═══ RECORDS FOR PROCESSING ═══

(* ===== verification/UdpConnThms.v ===== *)
(** * UDP sockets: order and delivery *)
From S2P Require Import Prelude Errors Ring RingProps Bytes IpAddr Udp UdpHandler UdpProps UdpConn.

(** ** UDP connections: datagrams keep their boundaries and their order

    A socket with any number of callers that read and write concurrently and a stack
    that delivers and collects frames is a queue of datagrams in each direction. *)
Module UdpConnThms.
Import Bytes UdpProps UdpConn.
Open Scope Z_scope.
Open Scope list_scope.

(** ** One socket *)

(** The connection, its callers, and since the last reset: the datagrams of successful
    writes, the frames handed to the stack, the frames taken from it, and what the
    readers got with the room each had. *)
Record sys := mkSys {
  conn : Conn;
  callers : list pc;
  written : list (list Z);
  emitted : list (list Z);
  taken : list (list Z);
  got : list (Z * list Z)
}.

(** A call that did not panic; a datagram to write is bytes and fits a UDP frame. *)
Definition pc_ok (t : pc) : Prop :=
  match t with
  | WriteStart b | WriteLoop _ b | WriteWait _ b => is_bytes b /\ zlen b <= maxDgram
  | Crashed => False
  | _ => True
  end.

Definition wrote (evs : list event) : list (list Z) :=
  omap (fun e => match e with Wrote b => Some b | Got _ _ => None end) evs.
Definition gotten (evs : list event) : list (Z * list Z) :=
  omap (fun e => match e with Got k d => Some (k, d) | Wrote _ => None end) evs.

(** The carrier has an IP header of the version of the peer's address before the frame. *)
Definition carrier_ok (c : Conn) (carrier : list Z) (ip off : Z) : Prop :=
  is_bytes carrier /\ 0 <= off <= zlen carrier /\
  (remoteAddr c = [] \/ ip < 0 \/
   let v := IpAddr.ipver (zdrop ip carrier) in
   (v = 4 \/ v = 6) /\ zlen (remoteAddr c) = IpAddr.addr_len v /\ ip + IpAddr.hdr_min v <= off).

(** Nothing is in the queues and nothing was done yet. *)
Definition fresh (s : sys) : Prop :=
  represents (h_ (conn s)) [] [] /\ is_bytes (remoteAddr (conn s)) /\ is_u16 (ipID (conn s)) /\
  Forall pc_ok (callers s) /\ written s = [] /\ emitted s = [] /\ taken s = [] /\ got s = [].

(** What the network sees of a step. *)
Inductive label := Tau | Out (f : list Z) | In (f : list Z) | Restart.

Definition with_conn (c : Conn) (s : sys) : sys :=
  mkSys c (callers s) (written s) (emitted s) (taken s) (got s).
Definition restarted (c : Conn) (s : sys) : sys := mkSys c (callers s) [] [] [] [].

Inductive sys_step : sys -> label -> sys -> Prop :=
| S_call s t : pc_ok t ->
    sys_step s Tau (mkSys (conn s) (callers s ++ [t]) (written s) (emitted s) (taken s) (got s))
| S_section s i t now t' c' evs :
    callers s !! i = Some t -> step now t (conn s) = (t', c', evs) ->
    sys_step s Tau
      (mkSys c' (<[i := t']> (callers s)) (written s ++ wrote evs) (emitted s) (taken s) (got s ++ gotten evs))
| S_demux s carrier off c' err :
    is_bytes carrier -> Demux carrier off (conn s) = Ret (c', err) ->
    sys_step s (In (zdrop off carrier))
      (mkSys c' (callers s) (written s) (emitted s)
         (if bool_decide (err = None) then taken s ++ [zdrop off carrier] else taken s) (got s))
| S_encapsulate s carrier ip off c' carrier' n err :
    carrier_ok (conn s) carrier ip off ->
    Encapsulate carrier ip off (conn s) = Ret (c', carrier', n, err) ->
    sys_step s (if 0 <? n then Out (slice carrier' off (off + n)) else Tau)
      (mkSys c' (callers s) (written s)
         (if 0 <? n then emitted s ++ [slice carrier' off (off + n)] else emitted s) (taken s) (got s))
| S_close s : sys_step s Tau (with_conn (Close (conn s)) s)
| S_open s lport raddr rport c' err :
    is_u16 lport -> is_u16 rport -> is_bytes raddr -> Open lport raddr rport (conn s) = (c', err) ->
    sys_step s Tau (with_conn c' s)
| S_deadlines s t r :
    sys_step s Tau (with_conn (fst (SetWriteDeadline t (fst (SetReadDeadline r (conn s))))) s)
| S_abort s : sys_step s Restart (restarted (Abort (conn s)) s)
| S_configure s cfg c' err :
    Configure cfg true (conn s) = (c', err) -> sys_step s Restart (restarted c' s).

(** The datagram in a frame. *)
Definition payload (f : list Z) : list Z := slice f 8 (be16 f 4).

(** The abstract view: what the callers wrote is what was sent and what waits; what was
    taken from the network is what was read and what waits. *)
Definition inv (s : sys) : Prop :=
  (exists rx tx sent rd,
     represents (h_ (conn s)) rx tx /\
     written s = sent ++ tx /\ Forall2 (fun f d => carries f (be16 f 0) (be16 f 2) d) (emitted s) sent /\
     (payload <$> taken s) = rd ++ rx /\ Forall2 (fun r d => r.2 = ztake r.1 d) (got s) rd) /\
  is_bytes (remoteAddr (conn s)) /\ is_u16 (ipID (conn s)) /\ Forall pc_ok (callers s).

Lemma fresh_inv s : fresh s -> inv s.
Proof.
  intros (Hr & Ha & Hid & Hp & Hw & He & Ht & Hg). split; [|done]. exists [], [], [], [].
  rewrite Hw, He, Ht, Hg. by split_and!.
Qed.

Lemma represents_reset h rx tx : represents h rx tx -> represents (UdpHandler.Abort h) [] [].
Proof.
  intros ([(Hw1 & _) Hc1] & [(Hw2 & _) Hc2] & _ & _). pose proof (zlen_nonneg rx). pose proof (zlen_nonneg tx).
  split; [split; [by apply holds_empty|cbn; rewrite zlen_nil; lia]|]. split; [split; [by apply holds_empty|cbn; rewrite zlen_nil; lia]|]. done.
Qed.
Lemma represents_configure h cfg h' :
  UdpHandler.Configure h cfg = (h', None) -> represents h' [] [].
Proof.
  unfold UdpHandler.Configure, Udp.sizeHeader. destruct (Z.ltb_spec (zlen (UdpHandler.RxBuf cfg)) 8); [done|].
  destruct (Z.ltb_spec (zlen (UdpHandler.TxBuf cfg)) 8); [done|].
  destruct (Z.leb_spec (UdpHandler.RxQueueSize cfg) 0); [done|].
  destruct (Z.leb_spec (UdpHandler.TxQueueSize cfg) 0); [done|]. intros [= <-].
  assert (forall b, 8 <= zlen b -> holds (Ring.mkRing b 0 0) [] []) as Hh.
  { intros b Hb. apply (holds_empty (Ring.mkRing b 0 0)). split_and!; cbn; lia. }
  split; [split; [by apply Hh|cbn; rewrite zlen_nil; case_match; lia]|]. split; [split; [by apply Hh|cbn; rewrite zlen_nil; case_match; lia]|]. done.
Qed.

(** ** Sections *)

(** What a section does to a connection that holds [rx] and [tx]. *)
Definition section_ok (rx tx : list (list Z)) (c c' : Conn) (evs : list event) : Prop :=
  exists rx' tx' rd, represents (h_ c') rx' tx' /\ remoteAddr c' = remoteAddr c /\ ipID c' = ipID c /\
    tx' = tx ++ wrote evs /\ rx = rd ++ rx' /\ Forall2 (fun r d => r.2 = ztake r.1 d) (gotten evs) rd.

Lemma section_same rx tx c : represents (h_ c) rx tx -> section_ok rx tx c c [].
Proof. intros H. exists rx, tx, []. split_and!; try done. by rewrite app_nil_r. Qed.

Lemma step_section now t c rx tx t' c' evs :
  represents (h_ c) rx tx -> pc_ok t -> step now t c = (t', c', evs) ->
  section_ok rx tx c c' evs /\ pc_ok t'.
Proof.
  intros Hr Ht Hs.
  assert (forall t2, step now t c = (t2, c, []) -> pc_ok t2 ->
    section_ok rx tx c c' evs /\ pc_ok t') as Hidle.
  { intros t2 E ?. rewrite E in Hs. simplify_eq. split; [by apply section_same|done]. }
  destruct t as [b|id b|id b|b|id b|id b|n b e|]; cbn [step] in Hs, Hidle.
  - destruct (zlen b =? 0); [by eapply Hidle|]. destruct (lockPipeConnID c); by eapply Hidle.
  - unfold write_body in *. destruct (_ || _); [by eapply Hidle|]. clear Hidle. destruct Ht as [Hb Hm].
    destruct (Write_refines _ _ _ b Hr Hb Hm) as (h' & n & err & E & Hok & Hno). rewrite E in Hs.
    destruct (decide (1 <= zlen b <= Ring.Free (UdpHandler.txRing (h_ c)) /\
      zlen tx < UdpHandler.q_cap (UdpHandler.txDgrams (h_ c)))) as [Hd|Hd].
    + destruct (Hok Hd) as (-> & -> & Hr' & _). rewrite (proj2 (Z.ltb_lt _ _)) in Hs by lia. simplify_eq.
      split; [|done]. exists rx, (tx ++ [b]), []. by split_and!.
    + destruct (Hno Hd) as (_ & -> & ->). cbn in Hs. simplify_eq. split; [|done].
      destruct c. by apply section_same.
  - destruct (deadlineExceeded _ _); by eapply Hidle.
  - destruct (lockPipeConnID c); by eapply Hidle.
  - unfold read_body in *. destruct (_ || _); [by eapply Hidle|]. clear Hidle.
    destruct (ReadNext_refines _ _ _ b Hr) as (h' & b' & n & E & HR). rewrite E in Hs.
    rewrite (items_len _ _ _ (proj1 Hr)) in Hs. destruct rx as [|d rx].
    + destruct HR as (-> & -> & ->). cbn in Hs. simplify_eq. split; [|done].
      destruct c. by apply section_same.
    + destruct HR as (Hn & Hb' & Hr' & _). rewrite zlen_cons in Hs. pose proof (zlen_nonneg rx).
      rewrite (proj2 (Z.ltb_lt 0 (1 + zlen rx))) in Hs by lia.
      assert (section_ok (d :: rx) tx c (with_h h' c) [Got (zlen b) (ztake n b')]) as Hsec.
      { exists rx, tx, [d]. split_and!; try done; [by rewrite app_nil_r|]. constructor; [|done]. cbn.
        pose proof (zlen_nonneg b). pose proof (zlen_nonneg d). rewrite Hb'. subst n.
        rewrite ztake_app_exact by (apply zlen_ztake; lia).
        destruct (Z.le_ge_cases (zlen b) (zlen d)); [by rewrite Z.min_l by done|].
        rewrite Z.min_r by done. by rewrite !ztake_ge by lia. }
      destruct (0 <? n); simplify_eq; by split_and!.
  - destruct (deadlineExceeded _ _); by eapply Hidle.
  - by eapply Hidle.
  - done.
Qed.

═══

From the records above, give again exactly the lines running from the line with "b <= maxDgram" to the line with "omap (fun e => match e with Got", inclusive.

> [RESULT FOR THIS TASK]
  | WriteStart b | WriteLoop _ b | WriteWait _ b => is_bytes b /\ zlen b <= maxDgram
  | Crashed => False
  | _ => True
  end.

Definition wrote (evs : list event) : list (list Z) :=
  omap (fun e => match e with Wrote b => Some b | Got _ _ => None end) evs.
Definition gotten (evs : list event) : list (Z * list Z) :=
  omap (fun e => match e with Got k d => Some (k, d) | Wrote _ => None end) evs.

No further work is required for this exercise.